Ledgerwood was most involved with the Moderna vaccine, which was built on pre-existing research on SARS and MERS as well as Moderna’s research on previous mRNA candidates. The annual flu vaccine is quite different because it’s developed from inactivated virus, but that wasn’t a type chosen for COVID vaccines, Ledgerwood said.
“We took newer technologies, newer approaches. What’s most important to know about mRNA is it’s fast, and it’s a platform. That means that you can make it in almost the same way for SARS-CoV-1 as you can for another virus. You’re not reinventing the wheel for each vaccine,” she said. “The platform is consistent and the antigen, the viral gene, is what’s new.
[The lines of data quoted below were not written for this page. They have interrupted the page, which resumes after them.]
(* ===== verification/LogReserve.v ===== *)
(** * Log space reservation

    [begin_op] admits an operation only if the log has room for [MAXOPBLOCKS]
    more blocks for it and for every other operation in progress.  The
    processes inside operations, each with the number of new blocks it may
    still log, are a transition system over the journal code; its invariant
    bounds the number of entries. *)

From S2P Require Import Prelude Layout Sleeplock Disk Ide Bio BioSpec Crc32 Log LogImg LogSpec LogTxn LogCrash Journal.

(** ** Code that leaves a part of the state alone *)

Definition keeps {S A B} (f : S → B) (m : M S A) : Prop :=
  ∀ pid s a s', m pid s = Ret a s' → f s' = f s.

Create HintDb keeps discriminated.

Section keeps.
Context {S B : Type} (f : S → B).

Lemma keeps_bind {A C} (m : M S A) (k : A → M S C) :
  keeps f m → (∀ a, keeps f (k a)) → keeps f (m ≫= k).
Proof.
  intros Hm Hk pid s c s' (a & s1 & E1 & E2)%bind_inv_Ret.
  rewrite (Hk a _ _ _ _ E2). by eapply Hm.
Qed.

Lemma keeps_ret {A} (a : A) : keeps f (mret a).
Proof. intros pid s a' s' E. by injection E as _ <-. Qed.
Lemma keeps_get : keeps f get.
Proof. intros pid s a' s' E. by injection E as _ <-. Qed.
Lemma keeps_gets {A} (g : S → A) : keeps f (gets g).
Proof. intros pid s a' s' E. by injection E as _ <-. Qed.
Lemma keeps_mypid : keeps f mypid.
Proof. by intros pid s a s' [= _ <-]. Qed.
Lemma keeps_sleep_on {A} c : keeps f (sleep_on (A := A) c).
Proof. by intros pid s a s' E. Qed.
Lemma keeps_panic {A} msg : keeps f (panic (A := A) msg).
Proof. by intros pid s a' s' E. Qed.
Lemma keeps_undef {A} msg : keeps f (undef (A := A) msg).
Proof. by intros pid s a' s' E. Qed.
Lemma keeps_modify g : (∀ s, f (g s) = f s) → keeps f (modify g).
Proof. intros Hg pid s a' s' E. inversion E; subst. apply Hg. Qed.

Lemma keeps_aget {A} (l : list A) i : keeps f (aget l i).
Proof. unfold aget. case_match; [apply keeps_ret|apply keeps_undef]. Qed.
Lemma keeps_aset {A} (l : list A) i v : keeps f (aset l i v).
Proof. unfold aset. case_match; [apply keeps_ret|apply keeps_undef]. Qed.
Lemma keeps_orundef {A} (o : option A) : keeps f (orundef o).
Proof. unfold orundef. case_match; [apply keeps_ret|apply keeps_undef]. Qed.

Lemma keeps_forM {A} (l : list A) (body : A → M S unit) :
  (∀ x, keeps f (body x)) → keeps f (forM l body).
Proof.
  intros Hb. induction l as [|x l IH]; simpl; [apply keeps_ret|].
  apply keeps_bind; [apply Hb|]. by intros [].
Qed.

Lemma keeps_lift {T A} `{Lens S T} (m : M T A) : (∀ t s, f (lput t s) = f s) → keeps f (lift m).
Proof.
  intros Hf pid s a s' E. unfold lift in E. destruct (m pid (lget s)); try done.
  injection E as _ <-. apply Hf.
Qed.
End keeps.

#[export] Hint Resolve keeps_ret keeps_get keeps_gets keeps_mypid keeps_sleep_on keeps_panic keeps_undef keeps_aget
  keeps_aset keeps_orundef : keeps.
Ltac keeps :=
  repeat (intros; first
    [ solve [auto with keeps] | apply keeps_bind | apply keeps_forM
    | apply keeps_lift; reflexivity | apply keeps_modify; reflexivity | case_match ]).

(** Code without a panic. *)
Definition quiet {S A} (m : M S A) : Prop := ∀ pid s msg s', m pid s ≠ Panicked msg s'.

Lemma quiet_bind {S A B} (m : M S A) (k : A → M S B) : quiet m → (∀ a, quiet (k a)) → quiet (m ≫= k).
Proof.
  intros Hm Hk pid s msg s'. unfold mbind, M_bind. pose proof (Hm pid s) as Hp.
  destruct (m pid s) eqn:E; try done; [apply Hk|]. intros [= -> ->]. by apply (Hp msg s').
Qed.
Lemma quiet_lift {S T A} `{Lens S T} (m : M T A) : quiet m → quiet (lift (S := S) m).
Proof.
  intros Hm pid s msg s' E. unfold lift in E. pose proof (Hm pid (lget s)) as Hp.
  destruct (m pid (lget s)); try done. by eapply Hp.
Qed.
Ltac quiet :=
  repeat (intros; first
    [ done | apply quiet_bind | apply quiet_lift | case_match
    | progress unfold aget, aset, bset_dirty, lh_upd ]).

Section reserve.
Context {D : Type} `{DiskFlush D}.
Implicit Types (s : lstate D).

(** The counters [begin_op] decides on. *)
Definition counters s : Z * Z := (lh_n (l_lh s), l_outstanding s).

Lemma keeps_write_log : keeps counters (write_log (D := D)).
Proof. unfold write_log, write_log_one, log_crc32, lh_upd, js_upd. keeps. Qed.
Lemma keeps_write_head : keeps counters (write_head (D := D)).
Proof. unfold write_head, write_head_one. keeps. Qed.
Lemma keeps_install_trans : keeps counters (install_trans (D := D)).
Proof. unfold install_trans, install_one, log_crc32, lh_upd, js_upd. keeps. Qed.
Lemma keeps_corrupt_log : keeps counters (corrupt_log (D := D)).
Proof. unfold corrupt_log. keeps. Qed.
#[local] Hint Resolve keeps_write_log keeps_write_head keeps_install_trans keeps_corrupt_log : keeps.

Lemma keeps_js_upd g : keeps counters (js_upd (D := D) g).
Proof. unfold js_upd. keeps. Qed.
#[local] Hint Resolve keeps_js_upd : keeps.

(** Replaces the run of code that keeps the counters by their equality. *)
Ltac keep_counters :=
  repeat match goal with
  | E : ?m ?pid ?x = Ret ?r ?y |- _ =>
      let K := fresh "K" in
      assert (keeps counters m) as K by keeps; apply K in E; clear K
  end.

(** [commit] empties the log, or leaves an empty one. *)
Lemma commit_counters pid s s' :
  commit pid s = Ret tt s' →
  l_outstanding s' = l_outstanding s ∧ (lh_n (l_lh s') = 0 ∨ lh_n (l_lh s') = lh_n (l_lh s)).
Proof.
  intros E. unfold commit in E. rewrite (bind_Ret get _ pid s s s eq_refl) in E.
  destruct (0 <? lh_n (l_lh s)); [|injection E as <-; auto].
  repeat (apply bind_inv_Ret in E as (? & ? & ? & E)).
  match goal with Hz : lh_upd (lh_set_n 0) pid ?x = Ret _ ?y |- _ => inversion Hz; subst; clear Hz end.
  keep_counters. unfold counters in *. simpl in *. simplify_eq. split; [congruence|left; congruence].
Qed.

Lemma end_op_counters pid s s' :
  end_op pid s = Ret tt s' →
  l_outstanding s' = l_outstanding s - 1 ∧ (lh_n (l_lh s') = 0 ∨ lh_n (l_lh s') = lh_n (l_lh s)).
Proof.
  intros E. unfold end_op, wakeup_log in E. munfold. revert E.
  case_match; [done|]. case_match.
  - destruct (commit pid _) as [[] s1| | |] eqn:Ec; try done. intros [= <-]. simpl.
    apply commit_counters in Ec. simpl in Ec. done.
  - intros [= <-]. simpl. auto.
Qed.

Lemma log_write_counters bp offset len pid s s' :
  log_write bp offset len pid s = Ret tt s' →
  l_outstanding s' = l_outstanding s ∧
  (lh_n (l_lh s') = lh_n (l_lh s) ∨ lh_n (l_lh s') = lh_n (l_lh s) + 1).
Proof.
  intros E. unfold log_write in E. rewrite (bind_Ret get _ pid s s s eq_refl) in E. cbv zeta in E.
  case_match; [done|]. case_match; [done|].
  apply bind_inv_Ret in E as (b & s1 & E1 & E). apply bind_inv_Ret in E as ([] & s2 & E2 & E).
  keep_counters. unfold counters in *. case_match.
  - repeat (apply bind_inv_Ret in E2 as (? & ? & ? & E2)). inversion E2; subst. clear E2.
    keep_counters. unfold counters in *. simpl in *. simplify_eq. split; [congruence|left; congruence].
  - repeat (apply bind_inv_Ret in E2 as (? & ? & ? & E2)). inversion E2; subst. clear E2.
    keep_counters. unfold counters in *. simpl in *. simplify_eq. split; [congruence|right; congruence].
Qed.

(** ** Operations in progress *)

(** The journal, and for each process inside an operation the number of new
    blocks it may still log. *)
Definition rsv : Type := lstate D * list (Z * Z).

Inductive rsv_step : rsv → rsv → Prop :=
| rsv_begin pid s s' ops :
    begin_op pid s = Ret tt s' → rsv_step (s, ops) (s', (pid, MAXOPBLOCKS) :: ops)
| rsv_write pid s s' bp offset len k o1 o2 :
    log_write bp offset len pid s = Ret tt s' → lh_n (l_lh s') - lh_n (l_lh s) ≤ k →
    rsv_step (s, o1 ++ (pid, k) :: o2) (s', o1 ++ (pid, k - (lh_n (l_lh s') - lh_n (l_lh s))) :: o2)
| rsv_end pid s s' k o1 o2 :
    end_op pid s = Ret tt s' → rsv_step (s, o1 ++ (pid, k) :: o2) (s', o1 ++ o2)
| rsv_cache s b ops : rsv_step (s, ops) (l_set_bio b s, ops).

Definition rsv_init (r : rsv) : Prop := counters r.1 = (0, 0) ∧ r.2 = [].

Definition total (ops : list (Z * Z)) : Z := foldr (λ o n, o.2 + n) 0 ops.

Definition rsv_inv (r : rsv) : Prop :=
  0 ≤ lh_n (l_lh r.1) ∧ l_outstanding r.1 = Z.of_nat (length r.2) ∧
  Forall (λ o, 0 ≤ o.2 ≤ MAXOPBLOCKS) r.2 ∧ lh_n (l_lh r.1) + total r.2 ≤ LOGSIZE.

Lemma total_cons o ops : total (o :: ops) = o.2 + total ops.
Proof. done. Qed.
#[local] Arguments total : simpl never.

Lemma total_app o1 o2 : total (o1 ++ o2) = total o1 + total o2.
Proof. induction o1; simpl; rewrite ?total_cons; unfold total in *; simpl in *; lia. Qed.

Lemma total_bounds ops :
  Forall (λ o, 0 ≤ o.2 ≤ MAXOPBLOCKS) ops → 0 ≤ total ops ≤ MAXOPBLOCKS * Z.of_nat (length ops).
Proof. induction 1; simpl; rewrite ?total_cons; [done|]. lia. Qed.

Lemma rsv_step_inv r r' : rsv_step r r' → rsv_inv r → rsv_inv r'.
Proof.
  intros Hs (Hn & Ho & Hf & Ht). unfold rsv_inv. destruct Hs as [pid s s' ops E|pid s s' bp off len k o1 o2 E Hk|pid s s' k o1 o2 E|s b ops]; simpl in *.
  - rewrite begin_op_eq in E. case_match eqn:G; [done|]. injection E as <-. simpl.
    apply orb_false_iff in G as [_ G]. pose proof (total_bounds _ Hf).
    split; [done|]. split; [lia|]. split; [constructor; [simpl; unfold MAXOPBLOCKS; lia|done]|].
    rewrite total_cons. simpl. unfold MAXOPBLOCKS, LOGSIZE in *. lia.
  - apply log_write_counters in E as [Eo En]. rewrite Eo. rewrite total_app, total_cons in *. simpl in *.
    rewrite length_app in *. simpl in *. apply Forall_app in Hf as [Hf1 Hf2]. inversion Hf2; subst. simpl in *.
    split; [lia|]. split; [done|]. split; [|lia].
    apply Forall_app. split; [done|]. constructor; [simpl; lia|done].
  - apply end_op_counters in E as [Eo En]. rewrite Eo, total_app in *. rewrite total_cons in *. simpl in *.
    rewrite length_app in *. simpl in *. apply Forall_app in Hf as [Hf1 Hf2]. inversion Hf2; subst. simpl in *.
    pose proof (total_bounds _ Hf1). pose proof (total_bounds o2 ltac:(done)).
    split; [lia|]. split; [lia|]. split; [by apply Forall_app|]. lia.
  - done.
Qed.

Lemma rsv_reach_inv r0 r : rsv_init r0 → rtc rsv_step r0 r → rsv_inv r.
Proof.
  intros [Hc He] Hr. assert (rsv_inv r0) as Hi.
  { unfold counters in Hc. injection Hc as E1 E2. unfold rsv_inv. rewrite He, E1, E2.
    split; [lia|]. split; [done|]. split; [constructor|]. done. }
  clear Hc He. induction Hr; [done|]. eauto using rsv_step_inv.
Qed.

(** C5. The reservation of [begin_op] is sound: in every state the journal
    reaches by operations that each log at most [MAXOPBLOCKS] new blocks, an
    operation that has not used up its share finds room in the in-memory log;
    and when the log on disk has a block for every entry beside the header,
    its [log_write] never panics with "transaction too large". *)
Theorem reservation_sound r0 s ops pid k bp offset len :
  rsv_init r0 → rtc rsv_step r0 (s, ops) → (pid, k) ∈ ops → 0 < k →
  lh_n (l_lh s) < LOGSIZE ∧
  (LOGSIZE < l_size s → ∀ s', log_write bp offset len pid s ≠ Panicked "log_write: transaction too large" s').
Proof.
  intros Hi Hr Hin Hk. destruct (rsv_reach_inv _ _ Hi Hr) as (Hn & Ho & Hf & Ht). simpl in *.
  assert (lh_n (l_lh s) < LOGSIZE) as Hlt.
  { apply list_elem_of_split in Hin as (o1 & o2 & ->). rewrite total_app, total_cons in Ht. simpl in Ht.
    apply Forall_app in Hf as [Hf1 Hf2]. inversion Hf2; subst.
    pose proof (total_bounds _ Hf1). pose proof (total_bounds o2 ltac:(done)). lia. }
  split; [done|]. intros Hsz s' E. unfold log_write in E.
  rewrite (bind_Ret get _ pid s s s eq_refl) in E. cbv zeta in E.
  replace (LOGSIZE <=? lh_n (l_lh s)) with false in E by lia.
  replace (l_size s - 1 <=? lh_n (l_lh s)) with false in E by lia. simpl in E.
  case_match; [done|]. revert E. apply quiet_bind; [apply quiet_lift; unfold bufat; quiet|].
  intros b. quiet.
Qed.

End reserve.

(** Boot with a log of 31 blocks, one operation begun. *)
Lemma reservation_sound_witness :
  let s0 := l_set_geom 2 31 ROOTDEV (log_boot (mk_bstate binit_bufs (ex_ide ex_img))) in
  ∃ s1, begin_op 1 s0 = Ret tt s1 ∧ lh_n (l_lh s1) < LOGSIZE ∧
    ∀ s', log_write 0 0 4 1 s1 ≠ Panicked "log_write: transaction too large" s'.
Proof.
  intros s0. set (s1 := l_set_batch_size 1 (l_set_outstanding 1 s0)).
  exists s1. split; [reflexivity|].
  destruct (reservation_sound (s0, []) s1 [(1, MAXOPBLOCKS)] 1 MAXOPBLOCKS 0 0 4) as [Hn Hp].
  - split; reflexivity.
  - eapply rtc_l; [apply (rsv_begin 1); reflexivity|apply rtc_refl].
  - set_solver.
  - reflexivity.
  - split; [exact Hn|]. apply Hp. reflexivity.
Defined.

(** ** Where the reservation falls short *)

(** Change block [n] inside an operation. *)
Definition ex_write (n : Z) : M (lstate ide_state) unit :=
  i ← lift (bread ROOTDEV n);
  log_write i 0 4 ;;
  lift (brelse i).

(** Boot the disk mkfs makes and run [m]. *)
Definition ex_run {A} (m : M (lstate ide_state) A) : outcome (lstate ide_state) A :=
  (initlog ROOTDEV ;; m) 1 (log_boot (mk_bstate (binit (replicate (S NBUF) buf_zero)) (ex_ide ex_img))).

Definition panics_with {S A} (msg : string) (o : outcome S A) : bool :=
  match o with Panicked m _ => bool_decide (m = msg) | _ => false end.
Definition returns {S A} (o : outcome S A) (P : S → bool) : bool :=
  match o with Ret _ s => P s | _ => false end.

(** With the 30-block log mkfs makes, the reservation admits more than the
    log holds: three operations are admitted together and each logs
    [MAXOPBLOCKS] blocks, as [begin_op] allows; twenty-nine of the writes
    return and the thirtieth panics the kernel. *)
Theorem reservation_overrun :
  returns (ex_run (begin_op ;; begin_op ;; begin_op ;;
             forM (seqZ 100 10) ex_write ;; forM (seqZ 110 10) ex_write ;; forM (seqZ 120 9) ex_write))
    (λ s, lh_n (l_lh s) =? 29) = true ∧
  panics_with "log_write: transaction too large"
    (ex_run (begin_op ;; begin_op ;; begin_op ;;
             forM (seqZ 100 10) ex_write ;; forM (seqZ 110 10) ex_write ;; forM (seqZ 120 10) ex_write)) = true.
Proof. split; vm_compute; reflexivity. Qed.

(** The batch statistics do not measure concurrency: two operations that
    never overlap, the first of which only reads, are reported as one group
    commit of a batch of two, because a commit with nothing to write does not
    reset [batch_size]. *)
Theorem batch_size_accumulates :
  returns (ex_run (begin_op ;; end_op ;; begin_op ;; ex_write 100 ;; end_op))
    (λ s, (max_batch_size (jstats s) =? 2) && (group_commit_batches (jstats s) =? 1) &&
          (total_commits (jstats s) =? 1)) = true.
Proof. vm_compute. reflexivity. Qed.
That makes it very reassuring for regulatory and safety experts because very little is changing from vaccine to vaccine — unlike with a protein vaccine or an inactivated vaccine, which are all very distinct.”
Ledgerwood said she understands some people are concerned about the relatively quick development of the COVID vaccines.
“In vaccine development there are required elements that generally always occur in a series — you do some studies in a lab, then you analyze the data, you do some studies with animals, then you analyze the data, then you launch a regulatory packet to go into human studies and you analyze the data,” she said, and that data analysis often takes months or even years. “What we did with the COVID vaccines was … move in parallel. We did laboratory work, animal work and the regulatory packet simultaneously, and then started the human trial.”
No corners were cut, and no steps were skipped, she said.
“Think of it as trying to build something quickly. If you have more people, more resources involved and you worked around the clock, you could build it more quickly. It wouldn’t be built any less robustly, it was just all built at the same time and then it came together,” she said. “It’s not that we skipped steps — we didn’t skip any steps, we did them as fast as humanly and technologically possible, and as much as possible, we did everything at the same time.”
'I'm really proud'
Ledgerwood said even though there are now several COVID-19 vaccines being utilized around the world, it doesn’t mean the job of researchers and scientists is done, noting another pandemic could happen anytime.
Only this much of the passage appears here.